Task goal = In the listing that follows, count the lines that include "MkConnectionId", and answer with the total alone.

Raw data =
Lemma truncate_text_None text max_lines max_bytes :
  truncate_text text max_lines max_bytes = None
  <-> cut_inside_character text max_lines max_bytes.
Proof.
  unfold truncate_text, cut_inside_character, truncate_bytes.
  destruct (Z.ltb_spec max_bytes (Z.of_nat (byte_len
    (join nl (take (Z.to_nat max_lines) (lines text)))))); simpl.
  - destruct (is_char_boundary _ _); simpl; naive_solver.
  - split; [done|lia].
Qed.

Lemma substring_length n s : (String.length (String.substring 0 n s) <= n)%nat.
Proof.
  revert n; induction s as [|a s IH]; intros [|n]; cbn; [lia..|]. specialize (IH n). lia.
Qed.

(** What is left fits the limit, with the mark that something is missing. *)
Lemma truncate_text_bound text max_lines max_bytes r :
  0 <= max_bytes -> truncate_text text max_lines max_bytes = Some r ->
  Z.of_nat (byte_len r) <= max_bytes + 15.
Proof.
  intros Hmax (kept & Hkept & [= <-])%bind_Some.
  assert (Z.of_nat (byte_len kept) <= max_bytes) as Hlen.
  { destruct (Z.ltb_spec max_bytes (Z.of_nat (byte_len
      (join nl (take (Z.to_nat max_lines) (lines text)))))) in Hkept; [|by simplify_eq].
    unfold truncate_bytes in Hkept. destruct (is_char_boundary _ _); [|done].
    injection Hkept as <-. unfold byte_len.
    pose proof substring_length as Hsub.
    specialize (Hsub (Z.to_nat max_bytes) (join nl (take (Z.to_nat max_lines) (lines text)))).
    apply Nat2Z.inj_le in Hsub. by rewrite Z2Nat.id in Hsub. }
  destruct (String.eqb kept text); [lia|]. unfold byte_len in *. rewrite length_append.
  change (String.length (String newline "...[truncated]")) with 15%nat. lia.
Qed.

(** C29. A tool output whose byte limit falls inside a character stops every later
    request that holds it: whatever the model, the prompt and the options,
    building the request panics. *)
Theorem request_panics_inside_character connection_id provider model system_prompt messages
    tools thinking options m result text :
  m ∈ messages -> PToolResult result ∈ msg_parts m ->
  tr_output result = VString text ->
  cut_inside_character text (cx_max_tool_result_lines (ca_config self))
    (cx_max_tool_result_bytes (ca_config self)) ->
  build_request_with_options render_value self fresh_id now connection_id provider model
    system_prompt messages tools thinking options = None.
Proof.
  intros Hm Hpart Hout Hcut%truncate_text_None.
  assert (normalize_messages messages (cx_max_tool_result_lines (ca_config self))
            (cx_max_tool_result_bytes (ca_config self)) = None) as Hnone.
  { apply mapM_None. apply Exists_exists. exists m. split; [done|].
    unfold normalize_message. apply bind_None. left.
    apply mapM_None. apply Exists_exists. exists (PToolResult result). split; [done|].
    unfold normalize_part, truncate_tool_output. rewrite Hout, Hcut. done. }
  unfold build_request_with_options, select_messages, assess. by rewrite Hnone.
Qed.

(** The newline that ends a text is counted as a truncation. *)
Lemma truncate_text_newline max_lines max_bytes :
  1 <= max_lines -> 2 <= max_bytes ->
  truncate_text ("ok" +:+ nl) max_lines max_bytes
  = Some ("ok" +:+ nl +:+ "...[truncated]").
Proof.
  intros Hl Hb. unfold truncate_text.
  replace (Z.to_nat max_lines) with (S (Z.to_nat (max_lines - 1))) by lia.
  change (take _ (lines ("ok" +:+ nl))) with ("ok" :: take (Z.to_nat (max_lines - 1)) []).
  rewrite take_nil. cbn [join String.concat]. change (byte_len "ok") with 2%nat.
  destruct (Z.ltb_spec max_bytes (Z.of_nat 2)); [lia|]. done.
Qed.
End requests.

(** ** Examples *)

Section examples.

#[local] Definition render : Value -> string := fun _ => "value".
#[local] Definition msg (n : N) (role : Role) (parts : list MessagePart) : Message :=
  {| msg_message_id := MkUuid n; msg_role := role; msg_parts := parts;
     msg_created_at := Z.of_N n |}.
#[local] Definition call_part : MessagePart :=
  PToolCall {| tc_tool_name := "read"; tc_call_id := "c1"; tc_arguments := VNull |}.
#[local] Definition result_of (output : Value) : ToolResultEnvelope :=
  {| tr_call_id := MkToolCallId "c1"; tr_tool_name := "read"; tr_is_error := false;
     tr_output := output; tr_duration_ms := None |}.
#[local] Definition result_part : MessagePart := PToolResult (result_of VNull).
#[local] Definition history : list Message :=
  [msg 1 RoleSystem [PText "Be brief."];
   msg 2 RoleUser [PText "Read the file."];
   msg 3 RoleAssistant [call_part];
   msg 4 RoleTool [result_part];
   msg 5 RoleAssistant [PText "It is empty."];
   msg 6 RoleUser [PText "Thanks."]].
#[local] Definition compacted : option (list Message * option ContextCompaction) :=
  compact_messages render (MkUuid 9%N) 9 history 110 TriggerTokenBudget 20 None None.

Lemma compaction_keeps_history_witness :
  exists out c,
    compacted = Some (out, Some c)
    /\ exists prefix middle users dropped tail,
         out = prefix ++ users ++ [summary_message (MkUuid 9%N) 9 (cp_summary c)] ++ tail
         /\ filter (fun m => ~ is_summary m) history = prefix ++ middle ++ tail
         /\ Forall (fun m => msg_role m = RoleSystem) prefix
         /\ Permutation middle (users ++ dropped)
         /\ sublist users middle
         /\ Forall (fun m => exists u, u ∈ middle /\ msg_role u = RoleUser
                                    /\ msg_message_id u = msg_message_id m) users
         /\ pending_calls middle = ∅
         /\ (middle <> [] -> tail <> []).
Proof.
  assert (exists out c, compacted = Some (out, Some c)) as (out & c & H)
    by (do 2 eexists; vm_compute; reflexivity).
  exists out, c. split; [exact H|].
  exact (compaction_keeps_history render (MkUuid 9%N) 9 history 110 TriggerTokenBudget 20
           None None out c H).
Defined.

(** The pair of the call and its result is one unit: it is dropped whole. *)
Example compacted_ids :
  option_map (fun r => List.map (fun m => uuid (msg_message_id m)) r.1) compacted
  = Some [1; 2; 9; 6]%N.
Proof. vm_compute. reflexivity. Qed.

Lemma compaction_fits_budget_witness :
  exists out c,
    compacted = Some (out, Some c)
    /\ (estimate_messages_tokens render out <= 110 + 94
        \/ exists prefix tail,
             out = prefix ++ [summary_message (MkUuid 9%N) 9 (cp_summary c)] ++ tail
             /\ Forall (fun m => msg_role m = RoleSystem) prefix /\ indivisible tail).
Proof.
  assert (exists out c, compacted = Some (out, Some c)) as (out & c & H)
    by (do 2 eexists; vm_compute; reflexivity).
  exists out, c. split; [exact H|].
  assert (0 <= 110 <= I64_MAX) as Hb by (vm_compute; split; discriminate).
  assert (total_tokens render history <= I64_MAX) as Ht by (vm_compute; discriminate).
  exact (compaction_fits_budget render (MkUuid 9%N) 9 history 110 TriggerTokenBudget 20
           None None out c Hb Ht H).
Defined.

Lemma summaries_form_a_chain_witness :
  exists out c,
    compacted = Some (out, Some c)
    /\ let next := resolve_retention_selection render (out ++ [msg 10 RoleUser [PText "More."]])
                     100 20 true (Some (cp_summary c)) in
       rs_folded_summaries next = [normalize_summary_body (cp_summary c)].
Proof.
  assert (exists out c, compacted = Some (out, Some c)) as (out & c & H)
    by (do 2 eexists; vm_compute; reflexivity).
  exists out, c. split; [exact H|].
  assert (forall text : string, None = Some text -> utf8_start text) as Hov by discriminate.
  assert (Forall (fun m => ~ is_summary m) [msg 10 RoleUser [PText "More."]]) as Hnewer.
  { constructor; [|constructor]. intros Hs. apply Hs. vm_compute. reflexivity. }
  exact (proj1 (summaries_form_a_chain render (MkUuid 9%N) 9 history 110 TriggerTokenBudget 20
                  None None out c [msg 10 RoleUser [PText "More."]] 100 20 true Hov Hnewer H)).
Defined.

#[local] Definition assembler (max_bytes : Z) : ContextAssembler :=
  {| ca_config :=
       {| cx_compaction_threshold := DEFAULT_TRIGGER_FRACTION;
          cx_compaction_trigger_fraction := DEFAULT_TRIGGER_FRACTION;
          cx_compaction_user_message_budget_tokens := 20;
          cx_summarizer_model := None;
          cx_reserve_tokens := 1000;
          cx_max_tool_result_lines := 10;
          cx_max_tool_result_bytes := max_bytes;
          cx_summary_connection := None |};
     ca_windows :=
       [{| cw_provider := "openai"; cw_model_pattern := "gpt"; cw_context_window_tokens := 1060 |}] |}.

(** Nine tenths of a window *)
Example trigger_tokens_default :
  trigger_tokens 200000 DEFAULT_TRIGGER_FRACTION = 180000
  /\ trigger_tokens 200000 f64_zero = 180000.
Proof. vm_compute. split; reflexivity. Qed.

Lemma plan_agrees_with_build_witness :
  exists p out c,
    plan_compaction render (assembler 4) "openai" "gpt-5" "gpt-5" None history false None None
      = Some (Some p)
    /\ select_messages render (assembler 4) (MkUuid 9%N) 9 "openai" "gpt-5" None history
         default_build_options = Some (out, c)
    /\ ((exists c', c = Some c' /\ cp_trigger c' = pl_trigger p)
        \/ pl_trigger p = TriggerForced /\ c = None).
Proof.
  assert (exists p, plan_compaction render (assembler 4) "openai" "gpt-5" "gpt-5" None history
            false None None = Some (Some p)) as (p & Hp) by (eexists; vm_compute; reflexivity).
  assert (exists out c, select_messages render (assembler 4) (MkUuid 9%N) 9 "openai" "gpt-5"
            None history default_build_options = Some (out, c)) as (out & c & Hs)
    by (do 2 eexists; vm_compute; reflexivity).
  exists p, out, c. split; [exact Hp|]. split; [exact Hs|].
  exact (plan_agrees_with_build render (assembler 4) (MkUuid 9%N) 9 "openai" "gpt-5" "gpt-5"
           None history default_build_options (Some p) out c Hp Hs).
Defined.

(** Two bytes of the first [é] of [éé] and one of the second. *)
Lemma request_panics_inside_character_witness :
  build_request_with_options render (assembler 3) (MkUuid 9%N) 9 (MkConnectionId "c") "openai"
    "gpt-5" None [msg 1 RoleTool [PToolResult (result_of (VString "éé"))]] [] None
    default_build_options = None.
Proof.
  assert (cut_inside_character "éé" 10 3) as Hcut by (vm_compute; split; reflexivity).
  apply (request_panics_inside_character render (assembler 3) (MkUuid 9%N) 9 (MkConnectionId "c")
           "openai" "gpt-5" None [msg 1 RoleTool [PToolResult (result_of (VString "éé"))]] [] None
           default_build_options
           (msg 1 RoleTool [PToolResult (result_of (VString "éé"))])
           (result_of (VString "éé")) "éé"); [left|left|reflexivity|exact Hcut].
Defined.

(** The comment on the tail says it never opens on a tool result without its
    call: a forced compaction that has nothing else to drop leaves one. *)
Example forced_tail_opens_on_tool :
  List.map msg_role
    (rs_tail (resolve_retention_selection render
       [msg 1 RoleUser [PText "Run it."]; msg 2 RoleTool [result_part];
        msg 3 RoleAssistant [PText "Done."]] 4000 100 true None))
  = [RoleTool; RoleAssistant].
Proof. vm_compute. reflexivity. Qed.
End examples.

Solution for this problem = 2